EM: Right, and then she has no recourse after that, after the Iowa Supreme Court says that, essentially.

JG: Yeah, this particular case was brought under Iowa discrimination law, there’s a… in discrimination law there’s kind of a parallel set of rules in the federal system and the state system, they say more or less the same thing, so this particular case was litigated under an Iowa law, and a state supreme court is the final arbiter of what any state law means. So when that Iowa Supreme Court says, we understand what he did and we don’t think it’s discrimination... that’s it. She’s out of a job, she talked to a reporter afterwards and said “he complained that I looked too hot to be a hygienist, and just so you know, I never wore anything other than t-shirts and scrubs to work”. Just sort of cementing the fact that there’s literally nothing she could have done to have repaid her right to have this job, that it was all up to him.

EM: And you know, in that case, a dentist’s office, maybe there’s five, ten employees, and it’s amazing that we, in some ways, that she brought the case at all, because it sounds like the pastors are involved, it may be a small town, kudos to her for even bringing the case. But then, you have the more recent instance of hearing that vice president Pence won’t have dinner alone with a woman. Because, in his marriage, he and his wife have decided that that’s potentially a risky endeavor. And as you have pointed out, that is actually discriminatory. Because men have dinner potentially with him all the time, and are therefore in a position to advance in the workplace.

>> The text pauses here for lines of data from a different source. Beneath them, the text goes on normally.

(** The adapter said [ok] of the row [q]: it answered the id of a frame, and
    the frame with that id carried the row.  (Or it named an id that no frame
    bears: one was drawn for the row, but the writer was dead when the frame
    was to be written, so the adapter was never told it.) *)
Definition said_of (l : list Event) (q : nat) (ok : bool) : Prop :=
  ∃ c aid, Answer c aid ok ∈ l ∧
    ((∃ n p x, Wire c aid (Some q) n p x ∈ l) ∨ ∀ c' q' n p x, Wire c' aid q' n p x ∉ l).
Lemma answered_said l na q ok : answered l na q ok → said_of l q ok.
Proof.
  intros (c & aid & Ha & _ & Ho). exists c, aid. split; [done|]. clear Ha.
  destruct (existsb (λ e, match e with Wire _ a _ _ _ _ => bool_decide (a = aid) | _ => false end) l) eqn:Hx.
  - apply existsb_elem in Hx as ([|c' a q' n p x| |] & Hin & Hb); try done. bool_hyps. subst.
    destruct (Ho _ _ _ _ _ Hin) as [-> ->]. left. by exists n, p, x.
  - right. intros c' q' n p x Hin. apply not_true_iff_false in Hx. apply Hx, existsb_exists. exists (Wire c' aid q' n p x).
    split; [by apply list_elem_of_In|]. by apply bool_decide_eq_true.
Qed.

(** C12: No queued action is lost: whatever adapters, connections and the
    database do, a row that was made is still there unless the adapter answered
    that it was done; a row counts as done or failed only when the adapter
    said so of the id of a frame, and that frame carried this row; and it
    counts as sent only when such a frame was given to the writer.  (An
    adapter that answers an id that it was never sent can be believed for a
    row whose frame the dead writer did not take.) *)
(* @prop safety defs=enqueue_action,forward,track,evict,replay_one,action_result,mark_sent,mark_acked,mark_failed,cleanup_old,replay_outbound_queue witness=OutboundWitness.nothing_lost_witness *)
Theorem nothing_lost acts q :
  let w := run acts start in
  Enqueued q ∈ log w →
  said_of (log w) q true ∨
  ∃ r, r ∈ rows w ∧ q_id r = q ∧
    match q_status r with
    | Pending => True
    | Sent => wired q (log w)
    | Acked => said_of (log w) q true
    | Failed => said_of (log w) q false
    end.
Proof.
  intros w Hq. pose proof (durable_run acts _ durable_start) as [H1 H2 H3 _ _]. fold w in H1, H3.
  destruct (H3 q Hq) as [Hin|Ha]; [right|left; by eapply answered_said]. apply list_elem_of_fmap in Hin as (r & -> & Hr). exists r.
  split; [done|]. split; [done|]. specialize (H1 r Hr). unfold row_ok in H1. destruct (q_status r); eauto using answered_said.
Qed.

(** ** What a reconnect delivers *)

(** The frame that carries a row again. *)
Definition carries (c aid : nat) (r : Row V) : Event :=
  Wire c aid (Some (q_id r)) (q_action r) (default jnull (jget (q_payload r) (bs "params")))
    (default jnull (jget (q_payload r) (bs "context"))).
Definition alive (c : nat) (w : World) : Prop := ∃ k, conns w !! c = Some k ∧ live k = true.
(** The statements that change a row of their own; [Deliver] is the message to
    the owner of the goal, which changes none. *)
Inductive Stmt :=
| SetStatus (status : str)
| SetDecomposeFailed (v : bool)
| BumpTurn
| SetCurrentChunk (n : Z)
| SetSubgoals (l : list str)
| RecordVerdict (verdict : str) (judge_failed : bool)
| SetNextRedriveAt (t : Z)
| Deliver (text : str).
(* @src opex-core/src/db/session_goals.rs 146-153 set_status *)
Definition set_status (s : str) (r : GoalRow) : GoalRow :=
  mkGoal (goal_text r) s (turn_count r) (max_turns r) (subgoals r) (last_verdict r) (consecutive_judge_failures r)
    (origin r) (current_chunk r) (decompose_failed r) (cron_job_id r) (day_plan_managed r) (next_redrive_at r).
(* @src opex-core/src/db/session_goals.rs 155-159 set_decompose_failed *)
Definition set_decompose_failed (v : bool) (r : GoalRow) : GoalRow :=
  mkGoal (goal_text r) (g_status r) (turn_count r) (max_turns r) (subgoals r) (last_verdict r) (consecutive_judge_failures r)
    (origin r) (current_chunk r) v (cron_job_id r) (day_plan_managed r) (next_redrive_at r).
(* @src opex-core/src/db/session_goals.rs 168-174 bump_turn *)
Definition bump_turn (r : GoalRow) : GoalRow :=
  mkGoal (goal_text r) (g_status r) (turn_count r + 1) (max_turns r) (subgoals r) (last_verdict r) (consecutive_judge_failures r)
    (origin r) (current_chunk r) (decompose_failed r) (cron_job_id r) (day_plan_managed r) (next_redrive_at r).
(* @src opex-core/src/db/session_goals.rs 177-184 set_current_chunk *)
Definition set_current_chunk (n : Z) (r : GoalRow) : GoalRow :=
  mkGoal (goal_text r) (g_status r) (turn_count r) (max_turns r) (subgoals r) (last_verdict r) (consecutive_judge_failures r)
    (origin r) n (decompose_failed r) (cron_job_id r) (day_plan_managed r) (next_redrive_at r).
(* @src opex-core/src/db/session_goals.rs 186-193 set_subgoals *)
Definition set_subgoals (l : list str) (r : GoalRow) : GoalRow :=
  mkGoal (goal_text r) (g_status r) (turn_count r) (max_turns r) l (last_verdict r) (consecutive_judge_failures r)
    (origin r) (current_chunk r) (decompose_failed r) (cron_job_id r) (day_plan_managed r) (next_redrive_at r).
(* @src opex-core/src/db/session_goals.rs 196-208 record_verdict *)
Definition record_verdict (v : str) (judge_failed : bool) (r : GoalRow) : GoalRow :=
  mkGoal (goal_text r) (g_status r) (turn_count r) (max_turns r) (subgoals r) (Some v)
    (if judge_failed then consecutive_judge_failures r + 1 else 0)
    (origin r) (current_chunk r) (decompose_failed r) (cron_job_id r) (day_plan_managed r) (next_redrive_at r).
(* @src opex-core/src/db/session_goals.rs 363-373 set_next_redrive_at *)
Definition set_next_redrive_at (t : Z) (r : GoalRow) : GoalRow :=
  mkGoal (goal_text r) (g_status r) (turn_count r) (max_turns r) (subgoals r) (last_verdict r) (consecutive_judge_failures r)
    (origin r) (current_chunk r) (decompose_failed r) (cron_job_id r) (day_plan_managed r) (Some t).
Definition exec (s : Stmt) (r : GoalRow) : GoalRow :=
  match s with
  | SetStatus x => set_status x r
  | SetDecomposeFailed v => set_decompose_failed v r
  | BumpTurn => bump_turn r
  | SetCurrentChunk n => set_current_chunk n r
  | SetSubgoals l => set_subgoals l r
  | RecordVerdict v f => record_verdict v f r
  | SetNextRedriveAt t => set_next_redrive_at t r
  | Deliver _ => r
  end.
(** What [ON CONFLICT DO UPDATE] resets: a row that is there keeps its subgoals
    and its place among them. *)
Definition renew (text : str) (max : Z) (orig : str) (job : option nat) (r : GoalRow) : GoalRow :=
  mkGoal text (bs "active") 0 max (subgoals r) None 0 orig (current_chunk r) false job (day_plan_managed r) (next_redrive_at r).
Definition new_goal (text : str) (max : Z) (orig : str) (job : option nat) : GoalRow :=
  mkGoal text (bs "active") 0 max [] None 0 orig 0 false job false None.
(* @src opex-core/src/db/session_goals.rs 61-75 upsert *)
Definition upsert (sid : Uuid) (text : str) (max : Z) (db : GoalTable) : GoalTable :=
  <[sid := match db !! sid with
           | Some r => renew text max (origin r) (cron_job_id r) r
           | None => new_goal text max (bs "goal") None
           end]> db.
(* @src opex-core/src/db/session_goals.rs 80-114 upsert_cron_goal *)
Definition upsert_cron_goal (sid : Uuid) (job : nat) (text : str) (max : Z) (db : GoalTable) : GoalTable :=
  let supersede k r :=
    if bool_decide (cron_job_id r = Some job) && bool_decide (g_status r = bs "active") && negb (bool_decide (k = sid))
    then set_status (bs "cleared") r else r in
  let db := map_imap (λ k r, Some (supersede k r)) db in
  <[sid := match db !! sid with
           | Some r => renew text max (bs "cron") (Some job) r
           | None => new_goal text max (bs "cron") (Some job)
           end]> db.
(* @src opex-core/src/db/session_goals.rs 124-144 upsert_initiative_goal_tx *)
Definition upsert_initiative_goal_tx (sid : Uuid) (text : str) (max : Z) (db : GoalTable) : GoalTable :=
  <[sid := match db !! sid with
           | Some r => renew text max (bs "initiative") (cron_job_id r) r
           | None => new_goal text max (bs "initiative") None
           end]> db.
(* @src opex-core/src/db/session_goals.rs 162-166 set_day_plan_managed_tx *)
Definition set_day_plan_managed_tx (v : bool) (r : GoalRow) : GoalRow :=
  mkGoal (goal_text r) (g_status r) (turn_count r) (max_turns r) (subgoals r) (last_verdict r) (consecutive_judge_failures r)
    (origin r) (current_chunk r) (decompose_failed r) (cron_job_id r) v (next_redrive_at r).
(** [agent_of]: the agent of a session. *)
(* @src opex-core/src/db/session_goals.rs 216-228 try_cancel_goal *)
Definition try_cancel_goal (agent_of : Uuid → option str) (sid : Uuid) (agent : str) (db : GoalTable) : GoalTable * bool :=
  match db !! sid with
  | Some r =>
      if bool_decide (agent_of sid = Some agent) && is_running r
      then (<[sid := set_status (bs "cancelled") r]> db, true) else (db, false)
  | None => (db, false)
  end.
(* @src opex-core/src/db/session_goals.rs 230-236 clear *)
Definition clear (sid : Uuid) (db : GoalTable) : GoalTable := delete sid db.

(** ** Decisions *)

(* @src opex-core/src/agent/goal/mod.rs 90-94 DriverAction *)
Inductive DriverAction := DContinue | DDone | DPause (reason : str).
(* @src opex-core/src/agent/goal/mod.rs 100-113 next_action *)
Definition next_action (r : GoalRow) (v : Verdict) : DriverAction :=
  match v with
  | VDone => DDone
  | _ =>
      if negb (budget_left r) then DPause (bs "budget") else
      match v with
      | VParseFail => if (3 <=? consecutive_judge_failures r + 1)%Z then DPause (bs "judge") else DContinue
      | _ => DContinue
      end
  end.
(* @src opex-core/src/agent/goal/decompose.rs 49-49 ChunkVerdict *)
Record ChunkVerdict := mkVerdict { chunk_done : bool; replan : bool; parse_ok : bool }.
(* @src opex-core/src/agent/goal/decompose.rs 63-63 DecomposeAction *)
Inductive DecomposeAction := XContinue | XAdvance | XAdvanceAndReplan | XDone | XPause (reason : str).
Definition chunk_no (r : GoalRow) : nat := Z.to_nat (Z.max 0 (current_chunk r)).
(* @src opex-core/src/agent/goal/decompose.rs 66-84 advance_decision *)
Definition advance_decision (r : GoalRow) (v : ChunkVerdict) (chunks_len : nat) : DecomposeAction :=
  if chunk_done v && (chunks_len <=? chunk_no r + 1) then XDone
  else if negb (budget_left r) then XPause (bs "budget")
  else if chunk_done v && replan v then XAdvanceAndReplan
  else if chunk_done v then XAdvance
  else if negb (parse_ok v) && (3 <=? consecutive_judge_failures r + 1)%Z then XPause (bs "judge")
  else XContinue.

(** *** Commands *)

(* @src opex-core/src/agent/goal/mod.rs 52-58 GoalCmd *)
Inductive GoalCmd := GSet (text : str) | GStatus | GPause | GResume | GClear.
(** [to_lowercase]: only ASCII letters have the lower-case letters of these words. *)
(* @src opex-core/src/agent/goal/mod.rs 60-69 parse_goal_command *)
Definition parse_goal_command (arg : str) : GoalCmd :=
  let a := trim arg in
  let l := to_ascii_lowercase a in
  if bool_decide (l = []) || bool_decide (l = bs "status") then GStatus
  else if bool_decide (l = bs "pause") then GPause
  else if bool_decide (l = bs "resume") then GResume
  else if bool_decide (l = bs "clear") then GClear
  else GSet a.
(* @src opex-core/src/agent/goal/mod.rs 71-75 SubgoalCmd *)
Inductive SubgoalCmd := SAdd (text : str) | SList | SRemove (n : Z).
(* @src opex-core/src/agent/goal/mod.rs 77-88 parse_subgoal_command *)
Definition parse_subgoal_command (arg : str) : SubgoalCmd :=
  let a := trim arg in
  if eq_ignore_case a (bs "list") then SList else
  match strip_prefix (bs "remove ") a, strip_prefix (bs "remove" ++ [ascii_of_nat 9]) a with
  | Some rest, _ | None, Some rest =>
      match parse_dec 64 (trim rest) with Some n => SRemove n | None => SAdd a end
  | None, None => SAdd a
  end.
(** What [/subgoal] does to the list, and whether it stores it. *)
(* @src opex-core/src/agent/pipeline/commands.rs 685-717 handle_command (/subgoal) *)
Definition subgoal_command (c : SubgoalCmd) (l : list str) : option (list str) :=
  match c with
  | SAdd t => Some (l ++ [t])
  | SList => None
  | SRemove n => if (1 <=? n)%Z && (n <=? Z.of_nat (length l))%Z then Some (delete (Z.to_nat (n - 1)) l) else None
  end.

(** *** Prompts *)

Fixpoint numbered (i : nat) (l : list str) : list str :=
  match l with [] => [] | s :: l => (dec i ++ bs ". " ++ s) :: numbered (S i) l end.
(* @src opex-core/src/agent/goal/mod.rs 40-50 continuation_prompt *)
Definition continuation_prompt (goal : str) (subgoals : list str) : str :=
  bs "[autonomous continuation] Keep working toward this goal:" ++ [LF] ++ goal ++ [LF] ++
  (if bool_decide (subgoals = []) then []
   else [LF] ++ bs "Ranked criteria:" ++ [LF] ++ concat ((λ s, s ++ [LF]) <$> numbered 1 subgoals)) ++
  [LF] ++ bs "When the goal is fully achieved, state that explicitly. Otherwise take the next concrete step.".
(* @src opex-core/src/agent/goal/decompose.rs 16-27 chunk_continuation_prompt *)
Definition chunk_continuation_prompt (goal : str) (chunks : list str) (current : nat) : str :=
  let done := numbered 1 (take current chunks) in
  let done_block := if bool_decide (done = []) then [] else [LF] ++ bs "Сделано ранее:" ++ [LF] ++ join [LF] done in
  bs "Цель: " ++ goal ++ bs "." ++ [LF] ++ bs "Текущий шаг " ++ dec (current + 1) ++ bs "/" ++ dec (length chunks) ++ bs ": " ++
  default [] (chunks !! current) ++ bs "." ++ done_block ++ [LF] ++
  bs "Работай над ТЕКУЩИМ шагом; когда шаг выполнен — заяви явно.".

JG: And if you think about the workplace, the modern… one misleading thing about my book, I don’t like to say there’s a misleading thing but… the idea of “nine to five” as a proxy for work, is misleading particularly for lots of women because nine to five is not when all work happens. First of all, women are more likely to work shifts, and to work nights and part-time and to have unusual schedules. But it’s also not when work happens also when you do work nine to five, it’s not the only place work happens. When you want to work in particular areas, lots of sectors of the labor force, work is about networking. Work is about being available. Work is about being able to travel. Work is about being able to get to know the people above you, so that they pull for you when openings come up. So this sort of artificial rule that was quoted from an old interview with Pence, but which a lot of congressional representatives and other sort of higher-ups on the hill seem to maintain as a current policy, just sort of doesn’t reflect that reality. And this idea that there would be no employment consequence to say, for example, women can’t be the only staffer on an evening event, or women can’t travel alone with a congressional representative, because of the fear of a false allegation or the appearance of propriety. That actually is cutting off their opportunity to succeed. That is, in fact, sometimes how things happen. I quote in that op-ed this line from Hamilton about sometimes things happen over dinner, sometimes business happens over dinner, which just sort of stuck with me, because sometimes no one is in the room when it happens but that’s in fact where you need to be to be good at your job. So for men to have a rule that says, well, I need to protect my marriage, and so if I have to throw your employment opportunities under the bus so be it. My personal safety and morality is more important. That’s simply not acceptable in our current world.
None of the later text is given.